All of lore.kernel.org
 help / color / mirror / Atom feed
From: "Teres Alexis, Alan Previn" <alan.previn.teres.alexis@intel.com>
To: "intel-gfx@lists.freedesktop.org" <intel-gfx@lists.freedesktop.org>
Subject: Re: [Intel-gfx] [PATCH 6/7] drm/i915/guc: Copy new GuC error capture logs upon G2H notification.
Date: Wed, 19 Jan 2022 01:36:18 +0000	[thread overview]
Message-ID: <304ed4cc83bf360a2d8c7b89abe1fdb63a88bc10.camel@intel.com> (raw)
In-Reply-To: <20220118100358.1329655-7-alan.previn.teres.alexis@intel.com>

A fresh round of offline design discussions with internal team has decided 
that:

 - we dont want to use an interim circular buffer to copy all of the GuC
   generated register dumps of one or more 'engine-capture-groups'.
 - instead, we shall dynamically allocate multiple nodes, each node being
   a single "engine-capture-dump". A link list of one or many engine-capture-
   dumps would result from a single engine-capture-group.
 - this dynamic allocation should happen during the G2H error-capture
   notification event which happens before the corresponding G2H context-
   reset that triggers the i915_gpu_coredump (where we want to avoid
   memory allocation moving forward).
 - we also realize that during the link-list allocation we would need
   a first-parse of the guc-log-error-state-capture head-to-tail entries
   in order to duplicate global and engine-class register dumps for each
   each engine instance register dump if we find dependent-engine resets
   in a engine-capture-group.
 - later when i915_gpu_coredump calls into capture_engine, we finally
   attach the corresponding node from the link list above (detaching it
   from that link list) into i915_gpu_coredump's intel_engine_coredump
   structure when have matching LRCA/guc-id/engine-instace.
 - we would also have to add a flag through i915_gpu_coredump top level
   trigger through to capture_engine to indicate if the capture was triggered
   via a guc context reset or a forced user reset or gt-reset.

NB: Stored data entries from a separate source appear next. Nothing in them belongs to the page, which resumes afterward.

(* ===== verification/JsMap.v ===== *)
(** * Insertion-ordered maps: the language's [Map] with string keys

    Iteration visits the entries in insertion order and replacing a value keeps
    its position, so a [Map] is its list of entries. *)

From S2P Require Import Prelude Values.
From Stdlib Require String.

Open Scope stdpp_scope.

Section jsmap.
Context {V : Type}.
Implicit Types (m : list (string * V)) (k : string) (v : V).

(** [m.set(k, v)] and [m.delete(k)]; [m.get(k)] is [assoc k m]. *)
Fixpoint map_set k v m : list (string * V) :=
  match m with
  | [] => [(k, v)]
  | (k', v') :: m => if String.eqb k k' then (k, v) :: m else (k', v') :: map_set k v m
  end.
Definition map_delete k m : list (string * V) :=
  List.filter (λ kv, negb (String.eqb k kv.1)) m.

Lemma assoc_map_set k v m k' :
  assoc k' (map_set k v m) = if String.eqb k' k then Some v else assoc k' m.
Proof.
  induction m as [|[k1 v1] m IH]; simpl; [done|].
  destruct (String.eqb_spec k k1) as [<-|Hne]; simpl; [by destruct (String.eqb k' k)|].
  rewrite IH. destruct (String.eqb_spec k' k1) as [->|]; [|done].
  by destruct (String.eqb_spec k1 k) as [->|].
Qed.
Lemma assoc_map_set_eq k v m : assoc k (map_set k v m) = Some v.
Proof. by rewrite assoc_map_set, String.eqb_refl. Qed.
Lemma assoc_map_set_ne k k' v m : k ≠ k' → assoc k' (map_set k v m) = assoc k' m.
Proof. intros Hne. rewrite assoc_map_set. by destruct (String.eqb_spec k' k) as [->|]. Qed.

Lemma assoc_map_delete k m k' :
  assoc k' (map_delete k m) = if String.eqb k' k then None else assoc k' m.
Proof.
  induction m as [|[k1 v1] m IH]; simpl; [by destruct (String.eqb k' k)|].
  destruct (String.eqb_spec k k1) as [<-|Hne]; simpl; rewrite IH.
  - by destruct (String.eqb k' k).
  - destruct (String.eqb_spec k' k1) as [->|]; [|done].
    by destruct (String.eqb_spec k1 k) as [->|].
Qed.

Lemma map_set_keys k v m :
  (map_set k v m).*1 = if bool_decide (k ∈ m.*1) then m.*1 else m.*1 ++ [k].
Proof.
  induction m as [|[k1 v1] m IH]; cbn [map_set fmap list_fmap fst]; [done|].
  destruct (String.eqb_spec k k1) as [<-|Hne]; cbn [fmap list_fmap fst].
  - by rewrite bool_decide_true by left.
  - change (list_fmap _ _ fst (map_set k v m)) with ((map_set k v m).*1). rewrite IH.
    change (list_fmap _ _ fst m) with (m.*1).
    destruct (bool_decide_reflect (k ∈ m.*1)).
    + by rewrite bool_decide_true by by right.
    + rewrite bool_decide_false; [done|]. by intros [?|?]%elem_of_cons.
Qed.

Lemma map_set_nodup k v m : NoDup m.*1 → NoDup (map_set k v m).*1.
Proof.
  intros Hnd. rewrite map_set_keys. case_bool_decide as Hk; [done|].
  apply list.NoDup_app. split; [done|]. split; [|apply NoDup_singleton].
  intros x Hx ->%list_elem_of_singleton. done.
Qed.

Lemma map_delete_nodup k m : NoDup m.*1 → NoDup (map_delete k m).*1.
Proof.
  induction m as [|[k1 v1] m IH]; simpl; [done|]. intros [Hk Hnd]%list.NoDup_cons.
  destruct (String.eqb k k1); simpl; [by apply IH|]. apply list.NoDup_cons. split; [|by apply IH].
  intros Hin. apply Hk. apply list_elem_of_fmap in Hin as ([k2 v2] & -> & Hin).
  apply list_elem_of_fmap. exists (k2, v2). split; [done|].
  apply list_elem_of_In in Hin. apply filter_In in Hin as [Hin _]. by apply list_elem_of_In.
Qed.

Lemma assoc_elem k v m : assoc k m = Some v → (k, v) ∈ m.
Proof.
  induction m as [|[k1 v1] m IH]; simpl; [done|].
  destruct (String.eqb_spec k k1) as [<-|]; [intros [= ->]; left|]. intros H. right. by apply IH.
Qed.
Lemma assoc_in k v m : NoDup m.*1 → (k, v) ∈ m ↔ assoc k m = Some v.
Proof. intros Hnd. split; [by apply assoc_nodup|apply assoc_elem]. Qed.
Lemma assoc_none k m : assoc k m = None → k ∉ m.*1.
Proof.
  induction m as [|[k1 v1] m IH]; simpl; [by intros _ ?%not_elem_of_nil|].
  destruct (String.eqb_spec k k1); [done|]. by intros Hn%IH [?|?]%elem_of_cons.
Qed.
End jsmap.

#[export] Hint Resolve map_set_nodup map_delete_nodup assoc_map_set_eq : interocitor.
#[export] Hint Rewrite @assoc_map_set_eq @assoc_map_delete : interocitor_str.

In the latter
   case (user/gt reset), we should capture the register values directly
   from the HW, i.e. the pre-guc behavior without matching against GuC.

...alan


On Tue, 2022-01-18 at 02:03 -0800, Alan Previn wrote:

> diff --git a/drivers/gpu/drm/i915/gt/uc/intel_guc_capture.c b/drivers/gpu/drm/i915/gt/uc/intel_guc_capture.c
> index b637628905ec..fc80c5f31915 100644
> --- a/drivers/gpu/drm/i915/gt/uc/intel_guc_capture.c
> +++ b/drivers/gpu/drm/i915/gt/uc/intel_guc_capture.c+static void __guc_capture_store_snapshot_work(struct intel_guc *guc)
..
..
> +{
> +	struct drm_i915_private *i915 = guc_to_gt(guc)->i915;
> +	unsigned int buffer_size, read_offset, write_offset, bytes_to_copy, full_count;
> +	struct guc_log_buffer_state *log_buf_state;
> +	struct guc_log_buffer_state log_buf_state_local;
> +	void *src_data, *dst_data = NULL;
> +	bool new_overflow;
> +
> +	/* Lock to get the pointer to GuC capture-log-buffer-state */
> +	mutex_lock(&guc->log_state[GUC_CAPTURE_LOG_BUFFER].lock);
> +	log_buf_state = guc->log.buf_addr +
> +			(sizeof(struct guc_log_buffer_state) * GUC_CAPTURE_LOG_BUFFER);
> +	src_data = guc->log.buf_addr + intel_guc_get_log_buffer_offset(GUC_CAPTURE_LOG_BUFFER);
> +
> +	/*
> +	 * Make a copy of the state structure, inside GuC log buffer
> +	 * (which is uncached mapped), on the stack to avoid reading
> +	 * from it multiple times.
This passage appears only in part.